В тот же вечер, в пятницу, я вернулся домой. На два дня раньше, чем собирался. Изабеллы дома не было. Оставаться одному мне не хотелось, и я позвонил Максу, но не застал его. Зато Эмиль оказался дома, делать ему было нечего, и я зазвал его к себе. У меня наверху, в мастерской, мы славно провели вечерок. Эмиль был в превосходном настроении, так же мил и обходителен, как в пору моих субботних походов на Старый рынок, когда мы с ним выпивали по рюмочке в кафе, и я радовался, оттого что кто-то проявляет ко мне интерес и с таким расположением меня выслушивает.

Я поведал ему все: про картину, Николь, мой кошмар и неделю уединения. Как в свое время, когда я рассказал ему о скандале, который учинил, увольняясь из школы, Эмиль хохотал от души. Смеясь, он уверял меня, что всякому художнику, чтобы достичь зрелости, полагается пережить мистический кризис. Я долго говорил о Николь, об оставшихся мне от нее прекрасных воспоминаниях, и он внимательно слушал.

С некоторой торжественностью я снял белое полотнище и открыл свою картину. Эмиль видел оригинал у Макса и просто зашелся от восторга. Впервые кто-то сказал мне – и в устах Эмиля это прозвучало очень убедительно, – что я гений. Гений: каждый художник ждет этого слова, надеясь, что оно вырвется однажды из сердца кого-то, кто не сможет дать его творению иной оценки, кроме этого божественного термина.

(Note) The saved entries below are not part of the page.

Definition cutDischarge (h : fuseHold) (now : Time) (over : f64) (out : list DispatchTarget)
  : list DispatchTarget * fuseHold :=
  let total := totalDischarge out in
  if fle total (of_Z 0) then (out, h)
  else
    let newTotal := fsub total over in
    let newTotal := if flt newTotal (of_Z 0) then of_Z 0 else newTotal in
    (scaleDischarge (fdiv newTotal total) <$> out,
     mkFuseHold newTotal (maxChargeHoldW h) (GoTime.Add now holdDuration)).

(** The cut for the overages; import comes first. *)
Definition cutOverage (h : fuseHold) (now : Time) (importOver exportOver : f64) (out : list DispatchTarget)
  : list DispatchTarget * fuseHold :=
  if fle importOver (of_Z 0) && fle exportOver (of_Z 0) then (out, h)
  else if flt (of_Z 0) importOver then cutCharge h now importOver out
  else if flt (of_Z 0) exportOver then cutDischarge h now exportOver out
  else (out, h).

Section Guard.
Context `{MapIter}.
Variable zone : Time -> Duration.

Definition siteMeter (store : Store) (st : State) : option DerReading :=
  if String.eqb (SiteMeterDriver (site st)) "" then None else Get (SiteMeterDriver (site st)) DerMeter store.

(** The guard predicts from the held targets. *)
Definition applyFuseGuard (targets : list DispatchTarget) (store : Store) (st : State) (now : Time)
    (fuseMaxW : f64) : list DispatchTarget * State :=
  if fle fuseMaxW (of_Z 0) then (targets, st)
  else
    let batteries := captureReadings store targets in
    let currentBat := currentBattery targets batteries in
    let meter := siteMeter store st in
    let currentGrid := match meter with Some m => SmoothedW m | None => of_Z 0 end in
    let phases := match meter with Some m => livePhaseSample store (SiteMeterDriver (site st)) meter | None => None end in
    let '(out, h) := applyHold (hold st) now targets in
    let predicted := fadd (fsub currentGrid currentBat) (sumTargets out) in
    let '(phaseImportW, phaseExportW, st) := phaseRelief (withHold h st) phases out batteries in
    let importOver := fmax (fsub predicted (effImportW zone st now fuseMaxW)) phaseImportW in
    let exportOver := fmax (fsub (fneg (effExportW st fuseMaxW)) predicted) phaseExportW in
    let '(out, h) := cutOverage h now importOver exportOver out in
    (out, withHold h st).

(** ** Battery rises and the busiest phase *)
Definition unshownOf (now : Time) (store : Store) (st : State) (driver : string) (log : commandLog) : f64 :=
  match span log now with
  | None => of_Z 0
  | Some s =>
      let low := spLow s in
      let low := match span (logOfDriver (batteryReadings (sentTo st)) driver) now with
                 | Some r => fmin low (spLow r) | None => low end in
      let low := match OnlineRawW driver DerBattery store with Some (w, _) => fmin low w | None => low end in
      fmax (of_Z 0) (fsub (spLatest s) low)
  end.

Definition unshownBatteryW (now : Time) (store : Store) (st : State) : f64 :=
  fold_left (fun acc '(driver, log) =>
      match span log now with None => acc | Some _ => fadd acc (unshownOf now store st driver log) end)
    (map_iter (batteryCommands (sentTo st))) (of_Z 0).

(** A battery's latest order, or its reading before our first order. *)
Definition riseBase (now : Time) (store : Store) (st : State) (driver : string) : f64 :=
  match span (logOfDriver (batteryCommands (sentTo st)) driver) now with
  | Some s => spLatest s
  | None => match OnlineRawW driver DerBattery store with Some (w, _) => w | None => of_Z 0 end
  end.

Definition riseHold (base : f64) (t : DispatchTarget) : f64 := fmin (TargetW t) (fmax (of_Z 0) base).

Definition riseStep (now : Time) (store : Store) (st : State) (acc : f64 * f64) (t : DispatchTarget) : f64 * f64 :=
  let '(roomW, riseW) := acc in
  let base := riseBase now store st (tDriver t) in
  (fsub roomW (fmax (of_Z 0) (fsub (fmin (of_Z 0) (TargetW t)) (fmin (of_Z 0) base))),
   fadd riseW (fsub (TargetW t) (riseHold base t))).

Definition scaleRise (now : Time) (store : Store) (st : State) (scale : f64) (t : DispatchTarget) : DispatchTarget :=
  let h := riseHold (riseBase now store st (tDriver t)) t in
  if flt h (TargetW t) then setW (fadd h (fmul (fsub (TargetW t) h) scale)) t else t.

(** The room the meter shows on the busiest phase, in watts. *)
Definition riseRoomW (now : Time) (store : Store) (st : State) (as_ : list f64) : f64 :=
  let perA := perAmpW (site st) in
  let unshownA := fdiv (unshownBatteryW now store st) perA in
  let unshownA := fold_left (fun a '(_, c) => fadd a (snd (unshown (oLog c) now (batterySettle c))))
                    (map_iter (offers (evLimit st))) unshownA in
  let worstA := fold_left fmax as_ (Inf true) in
  fmul (fsub (fsub (fuseLineA (site st)) worstA) unshownA) perA.

Definition fitBatteryRisesToFuse (targets : list DispatchTarget) (store : Store) (st : State) (now : Time)
  : list DispatchTarget :=
  if (length targets =? 0)%nat || fle (SiteFuseVoltage (site st)) (of_Z 0) || (SiteFusePhases (site st) <=? 0)
  then targets
  else
    match Get (SiteMeterDriver (site st)) DerMeter store with
    | None => targets
    | Some meter =>
        match signedPhasesA (livePhaseSample store (SiteMeterDriver (site st)) (Some meter)) (site st) with
        | None => targets
        | Some as_ =>
            let '(roomW, riseW) :=
              fold_left (riseStep now store st) targets (riseRoomW now store st as_, of_Z 0) in
            if fle riseW (of_Z 0) || fle riseW roomW then targets
            else
              let scale := fdiv (fmax (of_Z 0) roomW) riseW in
              scaleRise now store st scale <$> targets
        end
    end.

Эмиль ушел около полуночи, а я еще посидел, задумавшись, перед моей картиной, в которой я сначала нашел Николь, а потом, благодаря Николь, – себя. Наконец-то мой так долго вызревавший в безвестности гений проявился, и я видел его теперь во всей полноте. Беременная Николь на картине, Николь, родившая Изабеллу, подарила второе рождение и мне. Злые чары рассеялись, все свершилось. Моя судьба была определена.

Я лег в постель с этим распирающим грудь чувством и еще не спал, когда скрипнула, открываясь, входная дверь: Изабелла наконец вернулась. Я встал, чтобы спуститься и обнять ее, но, не дойдя до лестницы, замер: снизу донесся мужской голос. Я было подумал, что в дом забрался непрошенный гость, ночной воришка, но, не успев сообразить, что делать, услышал голос Изабеллы, отвечавшей ему.

Все стало ясно. Я затаился, прислушиваясь. Тишина, голоса, снова тишина. Они переговаривались очень спокойно. Я бесшумно лег, сам толком не понимая, хочу ли предоставить им свободу или узнать, что они будут делать, думая, что меня нет дома.

К снизошедшему на меня сегодня высокому чувству – я обрел себя, пересек важный рубеж – присоединилось другое, столь же высокое: моя Изабелла тоже пересекла рубеж, только в другом, в своем направлении. Наши пути расходились; так два корабля в океане, взяв каждый свой курс, удаляются друг от друга, не встречая иных препятствий, кроме фатально круглого земного шара, вскоре их разделит горизонт, и они потеряют друг друга из виду. В водах этого океана я и уснул.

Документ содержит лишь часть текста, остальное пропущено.